A Creep Groan noise is a phenomenon generated by stick-slip effects on the brakes, during breaking at slow speed and low deceleration rates. It is especially noticeable on vehicles with automatic transmissions. The Creep Groan phenomenon is not desired because its occurrence provides drivers a feeling of a damaged braking system. Such perception can be attributed to vibrations with high amplitudes, generated by abrupt nonlinear forces between the braking pads and the breaking disc, repeating with frequencies between 1 Hz to 250 Hz. In order to control the Creep Groan phenomenon a system for its identification in real time is needed.

For this purpose a new set of vibration signal features has been developed. They are based on the quasi Acoustic Emission measurements. A single stick-slip occurrence, with inherent abrupt force change, generates vibrations with energy distribution over a wide frequency range; from few Hz up to some tens of kHz. By subsequent applying of a high pass filter, a high amplification and a low pass filter, in this order, vibration signal is transformed into a new type of signal, consisting from distinct peaks, clearly marking each individual stick-slip occurrence. Such a signal can be easily processed using a variety of well-known procedures for evaluation of peaks within a signal.

Validation of quasi Acoustic Emission features has been performed on a variety of measured vibration signals.

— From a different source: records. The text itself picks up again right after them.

(** The score reads the clues only: candidates with the clues of the
    target for every guess have the score of the target. *)
Lemma scoreClues_consistent guesses old tar :
  consistent guesses old tar = true ->
  scoreClues guesses tar = scoreClues guesses old.
Proof.
  rewrite consistent_true. unfold scoreClues. generalize 0%Q.
  induction guesses as [|g guesses IH]; intros total H; simpl; [reflexivity|].
  rewrite IH by (intros; apply H; now right).
  f_equal. specialize (H g (or_introl eq_refl)). unfold cluesOf in H.
  revert total H. generalize (clue g old).
  induction (clue g tar) as [|l letters IHl]; intros [|l' letters'] total H;
    simpl in H; try discriminate; [reflexivity|].
  injection H as Hc Hrest. simpl. rewrite Hc. now apply IHl.
Qed.

(** ** The minimum *)

Lemma mathMin_constant (s : Q) scores :
  scores <> [] -> (forall x, In x scores -> x = s) -> mathMin scores = Finite s.
Proof.
  destruct scores as [|x scores]; [congruence|]. intros _ H.
  unfold mathMin. simpl. rewrite (H x) by now left.
  assert (Hs : forall y, In y scores -> y = s) by (intros; apply H; now right).
  clear H. induction scores as [|y scores IH]; simpl; [reflexivity|].
  rewrite (Hs y) by now left.
  replace (Qle_bool s s) with true
    by (symmetry; apply Qle_bool_iff, Qle_refl).
  apply IH. intros; apply Hs; now right.
Qed.

Lemma leastHelpful_constant (s : Q) (f : string -> Q) (valid : list string) :
  (forall t, In t valid -> f t = s) ->
  mathMin (map snd (map (fun t => (t, f t)) valid))
  = match valid with [] => Infinity | _ :: _ => Finite s end
  /\ map fst
       (filter
          (fun tar =>
             strictEq (snd tar) (mathMin (map snd (map (fun t => (t, f t)) valid))))
          (map (fun t => (t, f t)) valid))
     = valid.
Proof.
  intros H.
  assert (Hmin : mathMin (map snd (map (fun t => (t, f t)) valid))
                 = match valid with [] => Infinity | _ :: _ => Finite s end).
  { destruct valid as [|t valid]; [reflexivity|].
    apply mathMin_constant; [discriminate|].
    intros x Hx. rewrite map_map in Hx.
    apply in_map_iff in Hx as [u [<- Hu]]. simpl. now apply H. }
  split; [exact Hmin|]. rewrite Hmin.
  destruct valid as [|t0 valid0]; [reflexivity|].
  remember (t0 :: valid0) as valid eqn:E. clear E Hmin.
  induction valid as [|t valid IH]; simpl; [reflexivity|].
  rewrite (H t) by now left.
  replace (Qeq_bool s s) with true by (symmetry; apply Qeq_bool_iff; reflexivity).
  simpl. f_equal. apply IH. intros; apply H; now right.
Qed.

(** ** The selector *)

(** With a defined target the selector never throws, keeps exactly the
    consistent candidates (they all have the score of the target, which is
    therefore the minimum) and picks among them. *)
Lemma findNewWorstTarget_defined pool old guesses r :
  findNewWorstTarget pool (Some old) guesses r
  = let valid := filter (consistent guesses old) pool in
    Some (mkReselection (pick r valid) valid
            match valid with
            | [] => Infinity
            | _ :: _ => Finite (scoreClues guesses old)
            end
            (List.length valid)).
Proof.
  unfold findNewWorstTarget.
  rewrite (filterThrowing_ext _ (fun tar => Some (consistent guesses old tar)))
    by (intros; apply guessesAreValidFor_defined).
  rewrite filterThrowing_total. cbv zeta.
  destruct (leastHelpful_constant (scoreClues guesses old) (scoreClues guesses)
              (filter (consistent guesses old) pool)) as [Hmin Hleast].
  { intros t Ht. apply filter_In in Ht as [_ Ht].
    now apply scoreClues_consistent. }
  rewrite Hleast, Hmin. reflexivity.
Qed.

(** Without guesses the selector keeps the whole pool, whatever the
    target. *)
Lemma findNewWorstTarget_no_guess pool target r :
  findNewWorstTarget pool target [] r
  = Some (mkReselection (pick r pool) pool
            match pool with [] => Infinity | _ :: _ => Finite 0 end
            (List.length pool)).
Proof.
  unfold findNewWorstTarget.
  rewrite (filterThrowing_ext _ (fun _ => Some true)) by reflexivity.
  rewrite filterThrowing_total.
  replace (filter (fun _ => true) pool) with pool
    by (induction pool; simpl; congruence).
  destruct (leastHelpful_constant 0%Q (scoreClues []) pool) as [Hmin Hleast];
    [reflexivity|].
  rewrite Hleast, Hmin. reflexivity.
Qed.

(** What a run that returns has computed, whatever the target. *)
Lemma findNewWorstTarget_returns pool target guesses r sel :
  findNewWorstTarget pool target guesses r = Some sel ->
  newTarget sel = pick r (leastHelpful sel)
  /\ logged sel = List.length (leastHelpful sel)
  /\ incl (leastHelpful sel) pool
  /\ (forall t, In t (leastHelpful sel) ->
      guessesAreValidFor guesses t target = Some true).
Proof.
  unfold findNewWorstTarget.
  destruct (filterThrowing _ pool) as [valid|] eqn:E; [|discriminate].
  intros [= <-]. simpl. repeat split.
  - intros t Ht. apply in_map_iff in Ht as [[t' q] [<- Ht]].
    apply filter_In in Ht as [Ht _].
    apply in_map_iff in Ht as [u [[= <- _] Hu]].
    now apply (filterThrowing_In _ _ _ E) in Hu.
  - intros t Ht. apply in_map_iff in Ht as [[t' q] [<- Ht]].
    apply filter_In in Ht as [Ht _].
    apply in_map_iff in Ht as [u [[= <- _] Hu]].
    now apply (filterThrowing_In _ _ _ E) in Hu.
Qed.

(** ** Renders *)

Section Renders.

Variables dictionary common names : list string.
Variable props : GameProps.

(** A render returns when the target is defined. *)
Lemma renderRows_returns st tg indices : forall info,
  target st = Some tg ->
  exists rows info', renderRows st indices info = Some (rows, info').
Proof.
  induction indices as [|i indices IH]; intros info Ht; [simpl; eauto|].
  cbn [renderRows]. rewrite Ht.
  destruct (renderRow st tg info i) as [row info'].
  destruct (IH info' Ht) as (rows & info'' & ->). eauto.
Qed.
(** * scrapy-webdriver: the download handler and the spider middleware

    A shallow embedding of [scrapy_webdriver/download.py] and
    [scrapy_webdriver/middlewares.py].  Python objects become records,
    [isinstance] tests become tests on a request's kind, and the methods
    become functions in a small state-and-exception monad that also
    records, in order, the calls a method makes to its collaborators.

    The two files import [WebdriverManager] from [manager.py] and the
    request and response classes from [http.py]; neither module is part of
    the sources at hand, so the manager is modelled from the specification
    (module [Manager]) and the classes are modelled by what the two files
    use of them. *)

From stdpp Require Import base option list strings gmap fin_maps pretty.
From Stdlib Require Import ZArith Lia.

Open Scope string_scope.
Open Scope list_scope.

(** ** Requests, responses and exceptions *)

(** [isinstance(request, WebdriverRequest)] and
    [isinstance(request, WebdriverActionRequest)]: an action request is a
    webdriver request too (the second test is only made under the first). *)
Inductive request_kind := PlainRequest | SimpleWebdriver | ActionWebdriver.

#[global] Instance request_kind_eq_dec : EqDecision request_kind.
Proof. solve_decision. Defined.

Record Request := mkRequest {
  url : string;
  kind : request_kind;
  dont_filter : bool
}.

#[global] Instance Request_eq_dec : EqDecision Request.
Proof. solve_decision. Defined.

Definition is_WebdriverRequest (r : Request) : bool :=
  match kind r with PlainRequest => false | _ => true end.

Definition is_WebdriverActionRequest (r : Request) : bool :=
  match kind r with ActionWebdriver => true | _ => false end.

(** [request.replace(dont_filter=True)] *)
Definition replace_dont_filter (r : Request) (b : bool) : Request :=
  {| url := url r; kind := kind r; dont_filter := b |}.

(** What [acquire] and [acquire_next] return: a request, or the sentinel
    [WebdriverRequest.WAITING], which callers test with [is]. *)
Inductive acquired := WAITING | Granted (r : Request).

#[global] Instance acquired_eq_dec : EqDecision acquired.
Proof. solve_decision. Defined.

(** Instances of [Exception], which is what [except Exception] catches.
    [page_source] is the attribute the download handler sets on a caught
    exception. *)
Inductive exn_class :=
  IgnoreRequest | NotImplementedError | OverflowError | OtherError.

Record exn := mkExn {
  exn_class_of : exn_class;
  exn_str : string;
  page_source : option string
}.

Definition set_page_source (e : exn) (body : string) : exn :=
  {| exn_class_of := exn_class_of e; exn_str := exn_str e;
     page_source := Some body |}.

(** A webdriver instance is known by the order in which it was created. *)
Definition handle := nat.

(** [WebdriverResponse(url, x)], with [x] the webdriver or the exception. *)
Record WebdriverResponse := mkWebdriverResponse {
  response_url : string;
  response_arg : handle + exn
}.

Signals have been picked up from accelerometers mounted on the brake caliper. Signals were recorded under different braking conditions, with and without Creep Groan phenomena. New features were extracted from the signals and analysed by a Self-Organizing map algorithm, also known as the Kohonen network. Results show that the quasi Acoustic Emission features provide information needed for the automatic identification of the Creep Groan in real time. Furthermore, presented approach can distinct between different types of creep groan.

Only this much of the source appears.